Bloomberg data showed that the margin, or crack spread, between crude oil and refined products have widened substantially since the start of the year.

Singapore Dubai FCC Refinery Margin (Singapore crude oil refining margin data) surged to US$33.38 per barrel as at June 20, up nearly six-fold from US$5.81 on Dec 31, 2021. The margin spread hit an all-time high of US$35.18 early this month. It was barely four US cents a year ago as the benchmark showed.

Meanwhile, Asia Tapis Crude Oil 211 crack spread spiked more than five times to US$37.047 per barrel on Tuesday (June 21) as at press time, up from US$7.155 per barrel as at Dec 31, 2021.

Another index, US Mid-Continent WCS Crude Oil 321 Crack Spread, also jumped by US$47.61 or 154% to US$78.517 per barrel, from US$30.909 per barrel at the beginning of this year.

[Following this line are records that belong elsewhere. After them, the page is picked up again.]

(* ===== verification/Metadata.v ===== *)
(** * Metadata of a replica: creating, repairing and seeding it

    Models the part of [pkg/satellite/reconciler.go] that decides whether a volume's DRBD metadata
    is kept, repaired or created anew, which generation a fresh volume is seeded with, and the
    gates before any of it: [ensureMetadata], [ensurePerVolumeMetadata], [repairUncleanMetadata],
    [createMDWithCollisionRecovery], [resolveVolumeSeed], [seedInitialGI], [seedFreshVolumes],
    [gateBringUpReadiness]. What the steps read of the reconciler is a record; the tools are run
    through [DrbdAdm]. *)

From Stdlib Require Import Ascii.
From S2P Require Import Prelude GoStrings DrbdAlloc DrbdStates DrbdText DrbdStatus DrbdAdm Dispatcher Lsblk ResFile GiHistory.
Import DumpMd.

(** What the metadata steps read of the reconciler: the record of generations and whether it can
    be read, the kind of each registered pool, and the volumes whose restore fell back to a blank
    volume. *)
Record reconciler := mkReconciler {
  r_history : gi_state;
  r_historyReadable : bool;
  r_providers : gmap string string;
  r_blankFallback : gmap string bool;
}.

Definition restoreSeedKey (rdName : string) (volNum : Z) : string := rdName +:+ "/" +:+ format_int volNum.
Definition isRestoreBlankFallback (r : reconciler) (rdName : string) (volNum : Z) : bool :=
  default false (r_blankFallback r !! restoreSeedKey rdName volNum).
Definition recordRestoreBlankFallback (r : reconciler) (rdName : string) (volNum : Z) (blank : bool) : reconciler :=
  mkReconciler (r_history r) (r_historyReadable r) (r_providers r) (<[restoreSeedKey rdName volNum := blank]> (r_blankFallback r)).

Inductive meta_err :=
  | RecordUnreadable | ApplyALFailed | DumpFailed | ProbeFailed
  | CreateFailed (target : string) | MarkerFailed | RenderFailed
  | SeedInvalid (vol : Z) | SetGIFailed (vol node : Z)
  | UnresolvedLocalNodeID | UnresolvedSkipInitialSync.

(** ** Elections *)

Definition localNodeIDFromOpts (dr : DesiredResource) : option Z :=
  raw ← dr_DrbdOptions dr !! "node-id";
  if bool_decide (raw = "") then None else parse_int 32 raw.

Definition isInitialUpToDateWinner (dr : DesiredResource) (firstActivation : bool) : bool :=
  firstActivation && bool_decide (get (dr_DrbdOptions dr) "auto-primary" = boolPropTrue) && negb (dr_PeerHasData dr).

Definition isLateAddWinner (dr : DesiredResource) : bool :=
  match localNodeIDFromOpts dr with
  | None => false
  | Some localID => forallb (fun p => match dp_NodeID p with None => true | Some id => negb (id <=? localID) end) (dr_Peers dr)
  end.

Definition isLowestDiskfulNodeID (dr : DesiredResource) : bool :=
  let opts := dr_DrbdOptions dr in
  match parse_int 64 (get opts "node-id") with
  | None => false
  | Some selfID => forallb (fun peer =>
      bool_decide (get opts (peer_key peer "diskless") = boolPropTrue)
      || match parse_int 64 (get opts (peer_key peer "node-id")) with
         | Some peerID => negb (peerID <? selfID)
         | None => false
         end) (GetPeerNames dr)
  end.

(** ** Gates *)

Definition refuseUnresolvedLocalNodeID (dr : DesiredResource) : option meta_err :=
  match localNodeIDFromOpts dr with None => Some UnresolvedLocalNodeID | Some _ => None end.

Definition refuseUnresolvedSkipInitialSync (dr : DesiredResource) (freshActivation : bool) : option meta_err :=
  if freshActivation && bool_decide (dr_SkipInitialSync dr = None) then Some UnresolvedSkipInitialSync else None.

(** [marker]: whether the [.md-created] file is there. *)
Definition gateBringUpReadiness (dr : DesiredResource) (diskless marker : bool) : option meta_err :=
  match refuseUnresolvedLocalNodeID dr with
  | Some e => Some e
  | None =>
      if diskless then None
      else refuseUnresolvedSkipInitialSync dr (negb (dr_MetadataCreated dr) && negb marker)
  end.

(** ** Steps *)

Definition anySameGeneration (onDisk known : list string) : bool :=
  existsb (fun a => existsb (SameGeneration a) known) onDisk.

Section Steps.
Context {W : Type} (exec : W -> cmd -> answer * W) (decode : string -> option (list Slots.drbdsetupStatusResource)).
#[local] Notation shell := (shell (W := W)).
#[local] Notation run := (run exec).

(** The generations the volume is known to have had: the record, and the one in the status. *)
Definition known_generations (r : reconciler) (rdName : string) (vol : DesiredVolume) : option (list string) :=
  match recordedGIs (r_history r) (r_historyReadable r) rdName (dv_VolumeNumber vol) with
  | Err _ => None
  | Ok gis => Some (gis ++ (if bool_decide (dv_ObservedGI vol = "") then [] else [dv_ObservedGI vol]))
  end.

Definition repairUncleanMetadata (r : reconciler) (rdName : string) (vol : DesiredVolume) : shell (result meta_err bool) :=
  let target := volume_target rdName (dv_VolumeNumber vol) in
  match known_generations r rdName vol with
  | None => mret (Err RecordUnreadable)
  | Some [] => mret (Ok false)
  | Some known =>
      applied ← ApplyAL exec target;
      match applied with
      | Some _ => mret (Err ApplyALFailed)
      | None =>
          uuids ← MetadataUUIDs exec target;
          mret (match uuids with
                | None => Err DumpFailed
                | Some onDisk => Ok (anySameGeneration onDisk known)
                end)
      end
  end.

(** The probe of one volume, with the repair of a dirty activity log. *)
Definition volumeHasMD (r : reconciler) (rdName : string) (vol : DesiredVolume) : shell (result meta_err bool) :=
  probe ← DrbdAdm.HasMD exec (volume_target rdName (dv_VolumeNumber vol));
  match probe with
  | Ok hasMD => mret (Ok hasMD)
  | Err ErrMetadataUnclean => repairUncleanMetadata r rdName vol
  | Err ErrUnrecognised => mret (Err ProbeFailed)
  end.

Definition createMDWithCollisionRecovery (selfRD target : string) : shell (option string) :=
  err ← CreateMD exec target;
  match err with
  | None => mret None
  | Some e =>
      match ParseConfiguredDeviceMinor (Some e) with
      | None => mret (Some e)
      | Some minor =>
          a ← run status_text;
          match ResourceOwningMinor a minor with
          | Err _ => mret (Some e)
          | Ok owner =>
              if bool_decide (owner = "") then mret (Some e)
              else if bool_decide (owner = selfRD) then mret (Some e)
              else
                downErr ← SetupDown exec owner;
                match downErr with
                | Some _ => mret (Some e)
                | None => CreateMD exec target
                end
          end
      end
  end.

(** The loop over the volumes: the numbers of those whose metadata was created. *)
Fixpoint ensure_volumes (r : reconciler) (rdName : string) (vols : list DesiredVolume) (fresh : list Z) : shell (result meta_err (list Z)) :=
  match vols with
  | [] => mret (Ok fresh)
  | vol :: rest =>
      hasMD ← volumeHasMD r rdName vol;
      match hasMD with
      | Err e => mret (Err e)
      | Ok true => ensure_volumes r rdName rest fresh
      | Ok false =>
          createErr ← createMDWithCollisionRecovery rdName (volume_target rdName (dv_VolumeNumber vol));
          match createErr with
          | Some _ => mret (Err (CreateFailed (volume_target rdName (dv_VolumeNumber vol))))
          | None => ensure_volumes r rdName rest (fresh ++ [dv_VolumeNumber vol])
          end
      end
  end.

(** ** Seeds *)

Definition no_flags (current base : string) : GI.GISeed := GI.Build_GISeed current base false false false.

Definition resolveVolumeSeed (r : reconciler) (rdName : string) (vol : DesiredVolume) (peerHasData isWinner : bool)
    (skipInitialSync : option bool) : shell (option GI.GISeed) :=
  if peerHasData then mret None
  else
    let skipAllowed := bool_decide (skipInitialSync = Some true)
      && negb (negb (bool_decide (dv_SourceSnapshot vol = "")) && isRestoreBlankFallback r rdName (dv_VolumeNumber vol)) in
    let day0 := GI.Day0GIFor rdName (dv_VolumeNumber vol) in
    if negb (bool_decide (dv_SeedFromGI vol = "")) then mret (Some (no_flags (dv_SeedFromGI vol) (dv_SeedFromGI vol)))
    else if isWinner && skipAllowed then mret (Some (GI.Build_GISeed day0 "" true true false))
    else
      match r_providers r !! dv_StoragePool vol with
      | None => mret None
      | Some kind =>
          if negb (IsThinOrZFS kind) then mret None
          else if negb skipAllowed then mret None
          else
            a ← run (status_json rdName);
            mret (if AnyConnectedPeerHasDataForVolume decode a (dv_VolumeNumber vol) then None
                  else Some (GI.Build_GISeed day0 "" false false true))
      end.

Fixpoint set_slots (rdName : string) (vol : Z) (device gi : string) (nodes : list Z) : shell (option meta_err) :=
  match nodes with
  | [] => mret None
  | n :: rest =>
      err ← SetGIString exec rdName vol device n gi;
      match err with
      | Some _ => mret (Some (SetGIFailed vol n))
      | None => set_slots rdName vol device gi rest
      end
  end.

Definition seedPerPeerGI (rdName : string) (vol : DesiredVolume) (device : string) (seed : GI.GISeed) : shell (option meta_err) :=
  match GI.Validate seed with
  | Some _ => mret (Some (SeedInvalid (dv_VolumeNumber vol)))
  | None => set_slots rdName (dv_VolumeNumber vol) device (GI.to_string seed) (seqZ 0 (Alloc.NodeIDMax + 1))
  end.

(** The loop of [seedInitialGI] and of [seedFreshVolumes]: [want] selects the volumes. *)
Fixpoint seed_volumes (r : reconciler) (dr : DesiredResource) (devices : gmap Z string) (isWinner : bool) (want : Z -> bool)
    (vols : list DesiredVolume) : shell (option meta_err) :=
  match vols with
  | [] => mret None
  | vol :: rest =>
      if negb (want (dv_VolumeNumber vol)) then seed_volumes r dr devices isWinner want rest
      else
        let device := default "" (devices !! dv_VolumeNumber vol) in
        if bool_decide (device = "") then seed_volumes r dr devices isWinner want rest
        else
          seed ← resolveVolumeSeed r (dr_Name dr) vol (dr_PeerHasData dr) isWinner (dr_SkipInitialSync dr);
          match seed with
          | None => seed_volumes r dr devices isWinner want rest
          | Some seed =>
              err ← seedPerPeerGI (dr_Name dr) vol device seed;
              match err with
              | Some e => mret (Some e)
              | None => seed_volumes r dr devices isWinner want rest
              end
          end
  end.

Definition seedInitialGI (r : reconciler) (dr : DesiredResource) (devices : gmap Z string) (isWinner : bool) : shell (option meta_err) :=
  seed_volumes r dr devices isWinner (fun _ => true) (dr_Volumes dr).

Definition seedFreshVolumes (r : reconciler) (dr : DesiredResource) (devices : gmap Z string) (fresh : list Z) : shell (option meta_err) :=
  seed_volumes r dr devices (isLateAddWinner dr) (fun n => bool_decide (n ∈ fresh)) (dr_Volumes dr).

(** ** Entry points *)

Definition write_md_marker (name : string) (st : state_dir) : state_dir :=
  mkStateDir (sd_res st) (sd_owned st) ({[name]} ∪ sd_md_created st).

(** [markerOk]: whether the marker can be written. The condition on the custom resource is
    stamped at best effort and not part of the result. *)
Definition ensureMetadata (r : reconciler) (markerOk : bool) (dr : DesiredResource) (devices : gmap Z string) (firstActivation : bool)
    (st : state_dir) : shell (state_dir * option meta_err) :=
  fresh ← ensure_volumes r (dr_Name dr) (dr_Volumes dr) [];
  match fresh with
  | Err e => mret (st, Some e)
  | Ok fresh =>
      if negb markerOk then mret (st, Some MarkerFailed)
      else
        let st := write_md_marker (dr_Name dr) st in
        if negb firstActivation && bool_decide (fresh = []) then mret (st, None)
        else
          err ← seedInitialGI r dr devices (isInitialUpToDateWinner dr firstActivation);
          mret (st, err)
  end.

Definition createMetadata (r : reconciler) (markerOk : bool) (dr : DesiredResource) (devices : gmap Z string) (st : state_dir) :
    shell (state_dir * option meta_err) :=
  ensureMetadata r markerOk dr devices true st.

Definition maybeStampMetadata (r : reconciler) (markerOk : bool) (dr : DesiredResource) (devices : gmap Z string)
    (diskless firstActivation diskfulFlip : bool) (st : state_dir) : shell (state_dir * option meta_err) :=
  if diskless then mret (st, None)
  else if firstActivation && negb diskfulFlip then createMetadata r markerOk dr devices st
  else if diskfulFlip then ensureMetadata r markerOk dr devices false st
  else mret (st, None).

(** [render]: the rendering of the file, which comes first. *)
Definition ensurePerVolumeMetadata (r : reconciler) (render : shell (state_dir * option render_err)) (dr : DesiredResource)
    (devices : gmap Z string) (diskless : bool) (st : state_dir) : shell (state_dir * option meta_err) :=
  if diskless then mret (st, None)
  else
    '(st, rendered) ← render;
    match rendered with
    | Some _ => mret (st, Some RenderFailed)
    | None =>
        fresh ← ensure_volumes r (dr_Name dr) (dr_Volumes dr) [];
        match fresh with
        | Err e => mret (st, Some e)
        | Ok [] => mret (st, None)
        | Ok fresh => err ← seedFreshVolumes r dr devices fresh; mret (st, err)
        end
    end.

End Steps.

Brent crude oil price stood at US$115.63 per barrel, while US West Texas Intermediate (WTI) crude stood at US$111.85 a barrel as at press time. Year-to-date, Brent crude oil has gained US$37.85 or 49% from US$77.78 a barrel at end-2021, while WTI crude oil has rallied US$39.07 or 54% from US$72.78 a barrel.

Using the above as yardstick, oil refiners are expected to enjoy fat profit margins.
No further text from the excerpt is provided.